Everybody lies. We asked body-language expert Patti Wood to help us spot hidden clues that serve as red flags. That way you’ll know if what you’re being told is a lie, or if you’re just a paranoid wacko with trust issues.
TRUST YOUR GUT — ESPECIALLY WITH FRIENDS
“Your central nervous system acts like a human lie detector,” Woods explains. “So when you think someone is lying to you, it reacts with a stress response.” Problem is, it’s not always on target. It works better with people you know because you already have an idea of how they act when they’re not lying.
ASK QUESTIONS IN REVERSE ORDER
Most liars practice their stories from beginning to end, so asking them to convey information out of sequence can trip them up. So if your idiot buddy starts to tell a long story about why he was so late meeting you at the bar, interrupt him with questions rather than letting him tell the story from beginning to end.

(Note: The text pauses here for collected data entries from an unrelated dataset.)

(** ** The streaming loop of [evaluate] *)

(** The prompt of [evaluate]: the instruction, two newlines, the marker. *)
Lemma evaluate_prompt instruction input :
  Prompter.generate_prompt Server.prompter instruction input None
  = Ok ((instruction ++ [nl]) ++ nl :: lit "### Response:").
Proof.
  unfold Prompter.generate_prompt, Server.prompter.
  destruct input; cbn; by rewrite <- app_assoc.
Qed.

Lemma cumulative_strip_lengths texts :
  cumulative texts = true -> nondecreasing (map length (map strip texts)).
Proof.
  induction texts as [|c texts IH]; intros H; [done|].
  destruct texts as [|c' texts]; [done|].
  cbn [cumulative] in H. apply andb_true_iff in H as [Hc H].
  split; [by apply strip_length_startswith | by apply IH].
Qed.

(** ** [get_response] succeeds exactly on texts that hold the marker *)

Lemma split_go_nonempty sep s skip cur : split_go sep s skip cur <> [].
Proof.
  revert skip cur. induction s as [|c s IH]; intros skip cur; [done|].
  simpl. destruct skip; [|apply IH].
  destruct (startswith sep (c :: s)); [done|apply IH].
Qed.

Lemma split_go_two sep s cur :
  sep <> [] -> contains sep s = true ->
  exists a b rest, split_go sep s 0 cur = a :: b :: rest.
Proof.
  intros Hne. revert cur. induction s as [|c s IH]; intros cur H.
  - destruct sep; [done|]. discriminate.
  - cbn [split_go]. cbn [contains] in H.
    destruct (startswith sep (c :: s)) eqn:E.
    + pose proof (split_go_nonempty sep s (length sep - 1) []) as Hn.
      destruct (split_go sep s (length sep - 1) []) as [|b rest]; [done|].
      by exists (rev cur), b, rest.
    + apply IH. exact H.
Qed.

Lemma get_response_ok tmpl output :
  contains (lit "### Response:") output = true ->
  exists response, Prompter.get_response (Prompter.init tmpl) output = Ok response.
Proof.
  intros H. unfold Prompter.get_response.
  cbn [Prompter.init Prompter.reponse_split].
  destruct (split_go_two _ _ [] marker_nonempty H) as (a & b & rest & E).
  unfold split. rewrite E. by eexists.
Qed.

Lemma get_response_error tmpl output :
  contains (lit "### Response:") output = false ->
  Prompter.get_response (Prompter.init tmpl) output = Raise IndexError.
Proof.
  intros H. unfold Prompter.get_response.
  cbn [Prompter.init Prompter.reponse_split]. by rewrite split_none.
Qed.

(** * The streaming loop of [evaluate] *)

(** C1 as stated fails: a step whose last token is EOS ends the loop
    without a chunk, so two steps give one chunk. *)
Lemma consume_eos_counterexample :
  Server.consume Toy.decode Toy.eos_token_id Toy.steps_with_eos (Ok tt)
  = ([lit "A"], Ok tt)
  /\ length
       (Server.consume Toy.decode Toy.eos_token_id Toy.steps_with_eos (Ok tt)).1
     <> length Toy.steps_with_eos.
Proof. split; [by vm_compute|]. by vm_compute. Qed.

(** A marker in the generated text cuts the chunk short: the second chunk
    is shorter than the first. *)
Example consume_marker_shrinks :
  Server.consume Toy.decode Toy.eos_token_id Toy.steps_with_marker (Ok tt)
  = ([lit "Hi ###"; lit "Hi"], Ok tt).
Proof. by vm_compute. Qed.

(** On a text that holds the marker, the response is the stripped
    reply. *)
Lemma get_response_reply tmpl output :
  contains (lit "### Response:") output = true ->
  Prompter.get_response (Prompter.init tmpl) output = Ok (strip (reply output)).
Proof.
  intros H. unfold Prompter.get_response, reply.
  cbn [Prompter.init Prompter.reponse_split].
  destruct (split_go_two _ _ [] marker_nonempty H) as (a & b & rest & E).
  unfold split. by rewrite E.
Qed.

Section served_steps.

Variable decode : list Z -> list N.
Variable eos : Z.

Lemma streamed_app outs :
  outs = (streamed decode eos outs).1 ++ (streamed decode eos outs).2.
Proof.
  induction outs as [|o outs IH]; [done|]. cbn [streamed].
  destruct (streamable decode eos o); [|done].
  destruct (streamed decode eos outs) as [pre post]. cbn in *. by f_equal.
Qed.

Lemma streamed_rest outs :
  match (streamed decode eos outs).2 with
  | [] => True
  | output :: _ => streamable decode eos output = false
  end.
Proof.
  induction outs as [|o outs IH]; [done|]. cbn [streamed].
  destruct (streamable decode eos o) eqn:E; [|done].
  by destruct (streamed decode eos outs) as [pre post].
Qed.

Lemma streamed_all outs :
  Forall (fun output => streamable decode eos output = true) outs <->
  (streamed decode eos outs).2 = [].
Proof.
  induction outs as [|o outs IH]; [done|]. cbn [streamed].
  rewrite Forall_cons. destruct (streamable decode eos o) eqn:E.
  - destruct (streamed decode eos outs) as [pre post]. cbn in *.
    rewrite IH. naive_solver.
  - cbn. naive_solver.
Qed.

Lemma consume_chunks outs ending :
  (Server.consume decode eos outs ending).1
  = map (fun output => strip (reply (decode output)))
      (streamed decode eos outs).1.
Proof.
  induction outs as [|o outs IH]; [done|].
  cbn [Server.consume streamed]. unfold streamable.
  destruct (last o) as [t|]; [|done].
  destruct (t =? eos)%Z; [done|]. cbn [negb andb].
  destruct (contains (lit "### Response:") (decode o)) eqn:Ec.
  - unfold Server.prompter. rewrite (get_response_reply None _ Ec).
    destruct (streamed decode eos outs) as [pre post].
    destruct (Server.consume decode eos outs ending) as [chunks r].
    cbn in *. by rewrite IH.
  - unfold Server.prompter. by rewrite (get_response_error None _ Ec).
Qed.

Lemma streamed_streamable outs :
  Forall (fun output => streamable decode eos output = true)
    (streamed decode eos outs).1.
Proof.
  induction outs as [|o outs IH]; [constructor|]. cbn [streamed].
  destruct (streamable decode eos o) eqn:E; [|constructor].
  destruct (streamed decode eos outs) as [pre post]. by constructor.
Qed.

End served_steps.
(** [fetchData], when its five reads are delivered.  The activity log
    and the alerts are kept here in the order of creation ([created_at] is
    set once, when a row is inserted), so
    [order("created_at", descending)] is the table read backwards. *)
Definition fetchData (d : Db) : Data :=
  let f := flights d in
  mkData
    (mkStats
       (length f)
       (length (List.filter (fun x => has_status boarding x || has_status departed x) f))
       (length (List.filter (has_status delayed) f))
       (length (List.filter (has_status emergency) f))
       (length (passengers d))
       (length (List.filter (fun r => runway_status_eqb (Runway.status r) available)
                            (runways d)))
       (length (List.filter (has_status scheduled) f))
       (length (List.filter (has_status cancelled) f)))
    (firstn 10 (rev (activity_log d)))
    (firstn 5 (rev (List.filter (fun a => Alert.is_active a
                                          && negb (Alert.is_acknowledged a))
                                (alerts d)))).

(** [statCards]: the label and the value of the eight cards.  No card
    shows [cancelledFlights]. *)
Definition statCards (data : Data) : list (string * nat) :=
  [ ("Total Flights", totalFlights (stats data));
    ("Active Flights", activeFlights (stats data));
    ("Delayed", delayedFlights (stats data));
    ("Emergencies", emergencies (stats data));
    ("Passengers", totalPassengers (stats data));
    ("Available Runways", availableRunways (stats data));
    ("Scheduled", scheduledFlights (stats data));
    ("Active Alerts", length (alerts_shown data)) ].

End Dashboard.

(** *** pages/Passengers.tsx *)

Module Passengers.

Record Form := mkForm {
  flight_id : option uuid;          (* [None]: the empty string *)
  first_name : string;
  last_name : string;
  passport_number : string;
  seat_number : string;
  nationality : string;
  boarding_status : passenger_boarding_status
}.

Definition find_passenger (cache : list Passenger.t) (x : uuid)
    : option Passenger.t :=
  List.find (fun p => N.eqb (Passenger.id p) x) cache.

Definition full_name_of (p : option Passenger.t) : string :=
  match p with
  | Some p => Passenger.first_name p +:+ " " +:+ Passenger.last_name p
  | None => "undefined undefined"
  end.

Section Store.
(** [md5] is the engine's; [random_text n] is the text of the value
    [random()] returns on draw [n]. *)
Variable md5 : string -> string.
Variable random_text : N -> string.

EXAMINE BODY LANGUAGE AND RESPONSE
Hands in pockets, head pointed toward the floor, and shoulders slouched are all good indications that a person isn’t being forthcoming. If you question a part of a person’s story and react strangely — she Hulks up and gets angry, or laughs a little too hard, or begins to fidget with her hair — she may be trying to mislead you.
TIME THEIR TICS
Just because someone touches his nose or mouth, or blinks excessively, doesn’t mean he’s lying. If you notice it from the start of the conversation, don’t pay attention to it. But since stress can trigger nerves around the nose, eyes, or lips, if the tics begin right when you think the lying begins, you might be onto something.